§ **Exercise instructions**
Filter the records below, keeping only lines with the string "HeqP".

Stored items
BEGIN
Lemma job_consistent_step s o :
  (∀ j, job_consistent s j) → ∀ j, job_consistent (step s o) j.
Proof.
  intros Inv j. specialize (Inv j) as Hj. unfold job_consistent in *.
  destruct o as [env io data|rag cp j0 pid|check j0]; cbn [step].
  - rewrite start_job_state.
    destruct (admitted io data) as [[hash bid]|e];
      cbn [jobs payment_instances trace]; rewrite status_history_app.
    + destruct (decide (uuid4 io = j)) as [->|Hne].
      * rewrite lookup_insert_eq. cbn. done.
      * rewrite !lookup_insert_ne by done.
        cbn. rewrite decide_False by done. cbn. by rewrite app_nil_r.
    + destruct (_ && _); cbn; by rewrite app_nil_r.
  - destruct (jobs s !! j0) as [job0|] eqn:Hj0.
    2: { by rewrite handle_unknown_job. }
    rewrite (handle_known_job _ _ _ _ _ _ Hj0). cbn [snd jobs payment_instances trace].
    rewrite status_history_app, status_history_confirmation.
    destruct (decide (j0 = j)) as [->|Hne].
    + rewrite lookup_insert_eq, lookup_delete_eq.
      rewrite Hj0 in Hj. destruct Hj as [Hst Hres].
      destruct (confirmation_outcome _ _ _ _) as [r|e] eqn:Hout; cbn.
      * apply confirmation_outcome_Ok in Hout as (_ & Hp & _).
        split.
        -- split_and!; [done|by eexists|].
           destruct (status job0); try (destruct Hst as [? _]; destruct Hp; congruence).
           ++ by destruct Hst.
           ++ done.
        -- intros Hnot. exfalso. apply Hnot.
           apply elem_of_app. right. set_solver.
      * split; [by split_and!; [done|by eexists]|].
        intros Hnot. apply Hres. intros Hin. apply Hnot.
        apply elem_of_app. by left.
    + rewrite lookup_insert_ne, lookup_delete_ne, app_nil_r by done. done.
  - destruct (jobs s !! j0) as [job0|] eqn:Hj0.
    2: { by rewrite get_status_unknown_job. }
    rewrite (get_status_known_job _ _ _ _ Hj0).
    destruct (payment_instances s !! j0) as [p|] eqn:Hp;
      cbn [snd jobs payment_instances trace]; [|done].
    rewrite status_history_app. cbn [status_history omap list_omap]. rewrite app_nil_r.
    destruct (decide (j0 = j)) as [->|Hne].
    + rewrite lookup_insert_eq. rewrite Hj0 in Hj. cbn. done.
    + rewrite lookup_insert_ne by done. done.
Qed.

Lemma later_confirmations_app h :
  later_confirmations h = true →
  later_confirmations (h ++ [running; failed]) = true.
Proof.
  induction h as [h IH] using (induction_ltof1 _ (@length _)); unfold ltof in IH.
  destruct h as [|[] [|[] h']]; cbn; try done.
  intros H. apply IH; [cbn; lia|done].
Qed.

Lemma observed_history_app h :
  h ≠ [] → observed_history h = true →
  observed_history (h ++ [running; failed]) = true.
Proof.
  intros Hne H.
  destruct h as [|[] [|[] [|[] h']]]; cbn in *; try done;
    by apply later_confirmations_app.
Qed.

Lemma complete_calls_start j j0 (b : bool) :
  complete_calls j (if b then [EvCreatePaymentRequest j0] else []) = 0%nat.
Proof. by destruct b. Qed.

Lemma status_history_start j j0 (b : bool) :
  status_history j (if b then [EvCreatePaymentRequest j0] else []) = [].
Proof. by destruct b. Qed.

Lemma job_history_ok_step s o :
  fresh_for o s →
  (∀ j, job_history_ok s j) → ∀ j, job_history_ok (step s o) j.
Proof.
  intros Hfresh Inv j. specialize (Inv j) as Hj. unfold job_history_ok in *.
  cbn zeta in *.
  destruct o as [env io data|rag cp j0 pid|check j0]; cbn [step].
  - cbn in Hfresh. rewrite start_job_state.
    destruct (admitted io data) as [[hash bid]|e];
      cbn [jobs payment_instances trace];
      rewrite status_history_app, complete_calls_app.
    + destruct (decide (uuid4 io = j)) as [Heq|Hne]; [subst j|].
      * rewrite lookup_insert_eq. rewrite Hfresh in Hj.
        destruct Hj as (_ & -> & ->). cbn.
        rewrite decide_True by done. cbn.
        split_and!; [done|done|lia|done].
      * rewrite !lookup_insert_ne by done.
        cbn. rewrite decide_False by done. cbn.
        rewrite app_nil_r, Nat.add_0_r. done.
    + rewrite complete_calls_start, status_history_start, app_nil_r, Nat.add_0_r.
      done.
  - destruct (jobs s !! j0) as [job0|] eqn:Hj0.
    2: { by rewrite handle_unknown_job. }
    rewrite (handle_known_job _ _ _ _ _ _ Hj0). cbn [snd jobs payment_instances trace].
    rewrite status_history_app, status_history_confirmation.
    rewrite complete_calls_app, complete_calls_confirmation.
    destruct (decide (j0 = j)) as [->|Hne].
    + rewrite lookup_insert_eq, lookup_delete_eq.
      rewrite Hj0 in Hj. destruct Hj as (Hobs & Hlast & Hcc & Hp).
      destruct (payment_instances s !! j) as [p|] eqn:HeqP in |- *.
      * destruct Hp as [Hh Hc]; [by rewrite HeqP|]. rewrite Hh, Hc.
        destruct (confirmation_outcome _ _ _ _) as [r|e]; cbn;
          (split_and!; [done|done| |by intros [? ?]]);
          destruct (is_Ok _ && _); lia.
      * rewrite andb_false_r, Nat.add_0_r.
        assert (confirmation_outcome (rag (input_data job0)) None cp j
                = Raise match rag (input_data job0) with
                        | Ok _ => KeyError j | Raise e => e end) as ->.
        { unfold confirmation_outcome. by destruct (rag _). }
        cbn. split_and!; [|by rewrite last_app|done|by intros [? ?]].
        apply observed_history_app; [|done].
        intros Heq. by rewrite Heq in Hlast.
    + rewrite lookup_insert_ne, lookup_delete_ne, app_nil_r, Nat.add_0_r by done.
      done.
  - destruct (jobs s !! j0) as [job0|] eqn:Hj0.
    2: { by rewrite get_status_unknown_job. }
    rewrite (get_status_known_job _ _ _ _ Hj0).
    destruct (payment_instances s !! j0) as [p|] eqn:Hp;
      cbn [snd jobs payment_instances trace]; [|done].
    rewrite status_history_app, complete_calls_app. cbn [status_history omap list_omap].
    rewrite app_nil_r. cbn. rewrite Nat.add_0_r.
    destruct (decide (j0 = j)) as [->|Hne].
    + rewrite lookup_insert_eq. rewrite Hj0 in Hj. cbn. done.
    + rewrite lookup_insert_ne by done. done.
Qed.

Lemma job_consistent_run ops : ∀ s,
  (∀ j, job_consistent s j) → ∀ j, job_consistent (run ops s) j.
Proof.
  induction ops as [|o ops IH]; intros s Inv; [done|].
  cbn. apply IH. by apply job_consistent_step.
Qed.

Lemma job_consistent_initial j : job_consistent initial j.
Proof. done. Qed.

Lemma job_history_ok_initial j : job_history_ok initial j.
Proof. done. Qed.

Lemma step_jobs_None s o j :
  jobs s !! j = None → j ∉ started [o] → jobs (step s o) !! j = None.
Proof.
  intros Hj Hnot.
  destruct o as [env io data|rag cp j0 pid|check j0]; cbn [step].
  - rewrite start_job_state.
    destruct (admitted io data) as [[hash bid]|e]; cbn; [|done].
    rewrite lookup_insert_ne; [done|]. cbn in Hnot. set_solver.
  - destruct (jobs s !! j0) as [job0|] eqn:Hj0.
    2: { by rewrite handle_unknown_job. }
    rewrite (handle_known_job _ _ _ _ _ _ Hj0). cbn.
    rewrite lookup_insert_ne; [done|]. congruence.
  - destruct (jobs s !! j0) as [job0|] eqn:Hj0.
    2: { by rewrite get_status_unknown_job. }
    rewrite (get_status_known_job _ _ _ _ Hj0).
    destruct (payment_instances s !! j0); cbn; [|done].
    rewrite lookup_insert_ne; [done|]. congruence.
Qed.

Lemma job_history_ok_run ops : ∀ s,
  NoDup (started ops) →
  (∀ j, j ∈ started ops → jobs s !! j = None) →
  (∀ j, job_history_ok s j) → ∀ j, job_history_ok (run ops s) j.
Proof.
  induction ops as [|o ops IH]; intros s Hnd Hfresh Inv; [done|].
  cbn. apply IH.
  - destruct o; cbn in Hnd; [by apply NoDup_cons in Hnd as [_ ?]|done..].
  - intros j Hj. apply step_jobs_None.
    + apply Hfresh. destruct o; cbn; [by apply elem_of_cons; right|done..].
    + destruct o; cbn; [|set_solver..].
      cbn in Hnd. apply NoDup_cons in Hnd as [Hnot _]. set_solver.
  - apply job_history_ok_step; [|done].
    destruct o; cbn; [|done..]. apply Hfresh. cbn. set_solver.
Qed.

(** The result of a job that a confirmation completes is the value the
    RAG task returned for the job's input. *)
Lemma completed_result_from_rag_task rag cp j pid s job job' :
  jobs s !! j = Some job →
  jobs (step s (PaymentConfirmed rag cp j pid)) !! j = Some job' →
  status job' = completed →
  ∃ r, rag (input_data job) = Ok r ∧ result job' = Some r.
Proof.
  intros Hjob. cbn [step]. rewrite (handle_known_job _ _ _ _ _ _ Hjob).
  cbn [snd jobs]. rewrite lookup_insert_eq. intros [= <-].
  destruct (confirmation_outcome _ _ _ _) as [r|e] eqn:Hout; [|done].
  apply confirmation_outcome_Ok in Hout as (Hrag & _). eauto.
Qed.

(** C1, amended: in every run in which no uuid is drawn twice,
    [complete_payment] is invoked at most once for a job; and a confirmation
    processed for a job that is already [completed] or [failed] does not
    invoke it again, but runs the RAG task once more and leaves the job
    [failed]. *)
Theorem complete_payment_at_most_once ops :
  NoDup (started ops) →
  let s := run ops initial in
  ∀ j,
    (complete_calls j (trace s) ≤ 1)%nat
    ∧ ∀ job, jobs s !! j = Some job → terminal (status job) = true →
        ∀ rag cp pid,
          let s' := step s (PaymentConfirmed rag cp j pid) in
          complete_calls j (trace s') = complete_calls j (trace s)
          ∧ rag_runs j (trace s') = S (rag_runs j (trace s))
          ∧ status <$> jobs s' !! j = Some failed.
Proof.
  intros Hnd s j.
  pose proof (job_history_ok_run ops initial Hnd (λ _ _, eq_refl)
                job_history_ok_initial j) as Hh.
  pose proof (job_consistent_run ops initial job_consistent_initial j) as Hc.
  fold s in Hh, Hc. unfold job_history_ok, job_consistent in *. cbn zeta in Hh.
  split.
  - destruct (jobs s !! j); [tauto|]. destruct Hh as (_ & _ & ->). lia.
  - intros job Hjob Hterm rag cp pid. cbn [step].
    rewrite (handle_known_job _ _ _ _ _ _ Hjob). cbn [snd jobs trace].
    rewrite Hjob in Hc. destruct Hc as [Hc _].
    assert (payment_instances s !! j = None) as ->.
    { destruct (status job); try done; tauto. }
    rewrite complete_calls_app, complete_calls_confirmation.
    rewrite rag_runs_app, rag_runs_confirmation.
    rewrite !decide_True by done. rewrite lookup_insert_eq.
    rewrite bool_decide_eq_false_2 by (by intros [? ?]).
    rewrite andb_false_r.
    split_and!; [lia|lia|].
    unfold confirmation_outcome. by destruct (rag _).
Qed.

Lemma confirmed_job_status job out :
  status (confirmed_job job out) ≠ awaiting_payment.
Proof. by destruct out. Qed.

Lemma payment_iff_awaiting_step s o :
  (∀ j, payment_iff_awaiting s j) → ∀ j, payment_iff_awaiting (step s o) j.
Proof.
  intros Inv j. specialize (Inv j) as Hj. unfold payment_iff_awaiting in *.
  destruct o as [env io data|rag cp j0 pid|check j0]; cbn [step].
  - rewrite start_job_state.
    destruct (admitted io data) as [[hash bid]|e];
      cbn [jobs payment_instances trace]; [|done].
    destruct (decide (uuid4 io = j)) as [<-|Hne].
    + rewrite !lookup_insert_eq. cbn. split; [done|by eexists].
    + by rewrite !lookup_insert_ne.
  - destruct (jobs s !! j0) as [job0|] eqn:Hj0.
    2: { by rewrite handle_unknown_job. }
    rewrite (handle_known_job _ _ _ _ _ _ Hj0).
    cbn [snd jobs payment_instances trace].
    destruct (decide (j0 = j)) as [<-|Hne].
    + rewrite lookup_insert_eq, lookup_delete_eq. split.
      * by intros [? ?].
      * intros H. by apply confirmed_job_status in H.
    + by rewrite lookup_insert_ne, lookup_delete_ne.
  - destruct (jobs s !! j0) as [job0|] eqn:Hj0.
    2: { by rewrite get_status_unknown_job. }
    rewrite (get_status_known_job _ _ _ _ Hj0).
    destruct (payment_instances s !! j0) as [p|] eqn:Hp;
      cbn [snd jobs payment_instances trace]; [|done].
    destruct (decide (j0 = j)) as [<-|Hne].
    + rewrite lookup_insert_eq. rewrite Hj0 in Hj. done.
    + by rewrite lookup_insert_ne.
Qed.

Lemma payment_iff_awaiting_run ops : ∀ s,
  (∀ j, payment_iff_awaiting s j) → ∀ j, payment_iff_awaiting (run ops s) j.
Proof.
  induction ops as [|o ops IH]; intros s Inv; [done|].
  cbn. apply IH. by apply payment_iff_awaiting_step.
Qed.

Lemma confirmation_outcome_is_Ok rag p cp j :
  is_Ok (confirmation_outcome rag p cp j) = true
  ↔ is_Ok rag = true ∧ is_Some p ∧ is_Ok cp = true.
Proof.
  unfold confirmation_outcome.
  destruct rag as [r|e], p as [p|], cp as [[]|e']; cbn; split;
    try done; try (by intros (? & ? & ?)); try (by intros (? & [? ?] & ?)).
Qed.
END
§ **Task response**
      destruct (payment_instances s !! j) as [p|] eqn:HeqP in |- *.
      * destruct Hp as [Hh Hc]; [by rewrite HeqP|]. rewrite Hh, Hc.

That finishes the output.